▶ [About this exercise]: From the data below, retype exactly the lines starting with the one that contains "let? file := map_err" and ending with the one that contains "Class TomlTables (from_str", both included.

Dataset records
..............................
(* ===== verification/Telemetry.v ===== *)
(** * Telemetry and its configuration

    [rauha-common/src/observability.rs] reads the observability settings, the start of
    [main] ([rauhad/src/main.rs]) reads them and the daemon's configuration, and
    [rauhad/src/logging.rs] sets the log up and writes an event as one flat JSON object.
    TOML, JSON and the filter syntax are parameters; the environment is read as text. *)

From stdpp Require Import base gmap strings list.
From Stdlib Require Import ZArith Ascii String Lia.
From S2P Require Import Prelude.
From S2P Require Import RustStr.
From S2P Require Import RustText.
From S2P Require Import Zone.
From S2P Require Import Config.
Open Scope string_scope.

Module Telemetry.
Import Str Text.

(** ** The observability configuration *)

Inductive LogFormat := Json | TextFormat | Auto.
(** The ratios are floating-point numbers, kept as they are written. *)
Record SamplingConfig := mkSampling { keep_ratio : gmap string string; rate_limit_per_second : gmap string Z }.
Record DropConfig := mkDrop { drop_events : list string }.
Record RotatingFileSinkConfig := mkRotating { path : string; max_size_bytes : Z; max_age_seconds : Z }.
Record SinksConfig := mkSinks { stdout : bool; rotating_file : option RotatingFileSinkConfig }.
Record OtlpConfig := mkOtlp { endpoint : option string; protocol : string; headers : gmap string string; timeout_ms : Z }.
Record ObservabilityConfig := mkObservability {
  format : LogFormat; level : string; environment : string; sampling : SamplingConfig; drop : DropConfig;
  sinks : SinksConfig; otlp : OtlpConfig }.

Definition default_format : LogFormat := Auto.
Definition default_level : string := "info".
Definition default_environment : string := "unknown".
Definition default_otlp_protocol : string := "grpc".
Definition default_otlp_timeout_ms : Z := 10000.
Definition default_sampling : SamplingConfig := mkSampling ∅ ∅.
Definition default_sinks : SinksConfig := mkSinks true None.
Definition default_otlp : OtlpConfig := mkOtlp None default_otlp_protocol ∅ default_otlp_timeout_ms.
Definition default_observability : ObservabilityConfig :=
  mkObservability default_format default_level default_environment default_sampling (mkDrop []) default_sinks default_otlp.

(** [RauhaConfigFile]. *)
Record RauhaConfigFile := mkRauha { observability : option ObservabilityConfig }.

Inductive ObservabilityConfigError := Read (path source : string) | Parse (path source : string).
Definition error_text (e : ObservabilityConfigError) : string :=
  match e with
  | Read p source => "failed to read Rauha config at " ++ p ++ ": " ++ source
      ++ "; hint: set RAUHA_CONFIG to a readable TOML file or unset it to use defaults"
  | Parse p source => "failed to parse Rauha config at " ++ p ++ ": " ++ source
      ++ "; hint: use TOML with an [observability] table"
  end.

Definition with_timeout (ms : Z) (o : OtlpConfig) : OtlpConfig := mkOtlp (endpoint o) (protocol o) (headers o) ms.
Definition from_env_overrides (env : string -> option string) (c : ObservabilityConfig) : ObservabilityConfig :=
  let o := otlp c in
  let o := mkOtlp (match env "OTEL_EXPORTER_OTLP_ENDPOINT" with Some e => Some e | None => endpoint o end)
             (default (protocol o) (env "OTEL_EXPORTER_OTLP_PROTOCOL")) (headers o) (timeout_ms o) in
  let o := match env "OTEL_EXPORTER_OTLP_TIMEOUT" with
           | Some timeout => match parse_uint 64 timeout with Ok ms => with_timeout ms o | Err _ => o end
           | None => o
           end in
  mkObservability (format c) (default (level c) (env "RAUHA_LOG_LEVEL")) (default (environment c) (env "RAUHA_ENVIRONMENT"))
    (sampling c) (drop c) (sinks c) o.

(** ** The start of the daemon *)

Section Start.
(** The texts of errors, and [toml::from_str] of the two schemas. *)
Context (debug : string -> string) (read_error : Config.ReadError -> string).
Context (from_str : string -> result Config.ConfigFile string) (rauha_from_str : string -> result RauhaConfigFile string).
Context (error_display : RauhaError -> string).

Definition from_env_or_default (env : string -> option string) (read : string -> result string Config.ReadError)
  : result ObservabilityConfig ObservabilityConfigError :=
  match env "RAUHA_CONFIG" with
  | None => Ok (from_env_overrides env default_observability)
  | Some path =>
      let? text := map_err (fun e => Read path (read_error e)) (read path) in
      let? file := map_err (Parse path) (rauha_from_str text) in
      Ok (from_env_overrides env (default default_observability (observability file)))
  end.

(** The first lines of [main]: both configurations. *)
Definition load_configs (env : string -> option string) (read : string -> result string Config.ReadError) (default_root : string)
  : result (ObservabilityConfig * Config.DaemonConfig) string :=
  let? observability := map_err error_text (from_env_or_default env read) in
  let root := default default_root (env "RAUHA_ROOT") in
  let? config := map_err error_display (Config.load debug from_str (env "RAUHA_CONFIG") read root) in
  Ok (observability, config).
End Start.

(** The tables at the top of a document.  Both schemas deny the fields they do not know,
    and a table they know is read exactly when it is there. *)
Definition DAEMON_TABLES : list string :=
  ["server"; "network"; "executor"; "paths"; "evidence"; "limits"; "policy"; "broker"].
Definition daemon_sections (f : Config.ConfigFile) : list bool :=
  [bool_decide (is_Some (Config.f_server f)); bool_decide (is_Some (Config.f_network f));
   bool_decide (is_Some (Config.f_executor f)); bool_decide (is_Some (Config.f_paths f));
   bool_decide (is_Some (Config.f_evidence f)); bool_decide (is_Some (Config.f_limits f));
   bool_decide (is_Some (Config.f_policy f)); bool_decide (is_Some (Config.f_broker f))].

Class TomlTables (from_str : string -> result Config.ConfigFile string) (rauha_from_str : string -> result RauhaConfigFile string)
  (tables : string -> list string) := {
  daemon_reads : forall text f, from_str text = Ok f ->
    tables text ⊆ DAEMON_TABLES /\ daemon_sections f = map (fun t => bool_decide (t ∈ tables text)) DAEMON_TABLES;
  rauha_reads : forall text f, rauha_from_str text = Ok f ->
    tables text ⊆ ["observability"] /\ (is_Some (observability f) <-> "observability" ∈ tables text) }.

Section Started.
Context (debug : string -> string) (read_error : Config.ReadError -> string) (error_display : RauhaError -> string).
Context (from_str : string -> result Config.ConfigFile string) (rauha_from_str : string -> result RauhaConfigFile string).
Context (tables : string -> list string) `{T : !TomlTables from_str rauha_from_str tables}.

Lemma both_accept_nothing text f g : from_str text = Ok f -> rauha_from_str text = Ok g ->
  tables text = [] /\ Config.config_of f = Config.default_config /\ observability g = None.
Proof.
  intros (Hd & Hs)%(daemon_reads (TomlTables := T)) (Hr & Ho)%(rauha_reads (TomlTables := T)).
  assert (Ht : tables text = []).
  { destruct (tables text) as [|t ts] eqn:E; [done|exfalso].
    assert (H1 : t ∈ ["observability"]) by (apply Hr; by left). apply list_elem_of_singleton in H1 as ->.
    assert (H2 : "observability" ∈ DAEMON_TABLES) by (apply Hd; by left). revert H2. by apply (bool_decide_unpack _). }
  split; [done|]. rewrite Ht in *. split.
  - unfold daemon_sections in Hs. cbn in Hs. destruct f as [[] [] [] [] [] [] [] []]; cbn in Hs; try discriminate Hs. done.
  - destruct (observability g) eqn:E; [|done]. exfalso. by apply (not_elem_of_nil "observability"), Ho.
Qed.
..............................
▶ [Completed exercise]:
      let? file := map_err (Parse path) (rauha_from_str text) in
      Ok (from_env_overrides env (default default_observability (observability file)))
  end.

(** The first lines of [main]: both configurations. *)
Definition load_configs (env : string -> option string) (read : string -> result string Config.ReadError) (default_root : string)
  : result (ObservabilityConfig * Config.DaemonConfig) string :=
  let? observability := map_err error_text (from_env_or_default env read) in
  let root := default default_root (env "RAUHA_ROOT") in
  let? config := map_err error_display (Config.load debug from_str (env "RAUHA_CONFIG") read root) in
  Ok (observability, config).
End Start.

(** The tables at the top of a document.  Both schemas deny the fields they do not know,
    and a table they know is read exactly when it is there. *)
Definition DAEMON_TABLES : list string :=
  ["server"; "network"; "executor"; "paths"; "evidence"; "limits"; "policy"; "broker"].
Definition daemon_sections (f : Config.ConfigFile) : list bool :=
  [bool_decide (is_Some (Config.f_server f)); bool_decide (is_Some (Config.f_network f));
   bool_decide (is_Some (Config.f_executor f)); bool_decide (is_Some (Config.f_paths f));
   bool_decide (is_Some (Config.f_evidence f)); bool_decide (is_Some (Config.f_limits f));
   bool_decide (is_Some (Config.f_policy f)); bool_decide (is_Some (Config.f_broker f))].

Class TomlTables (from_str : string -> result Config.ConfigFile string) (rauha_from_str : string -> result RauhaConfigFile string)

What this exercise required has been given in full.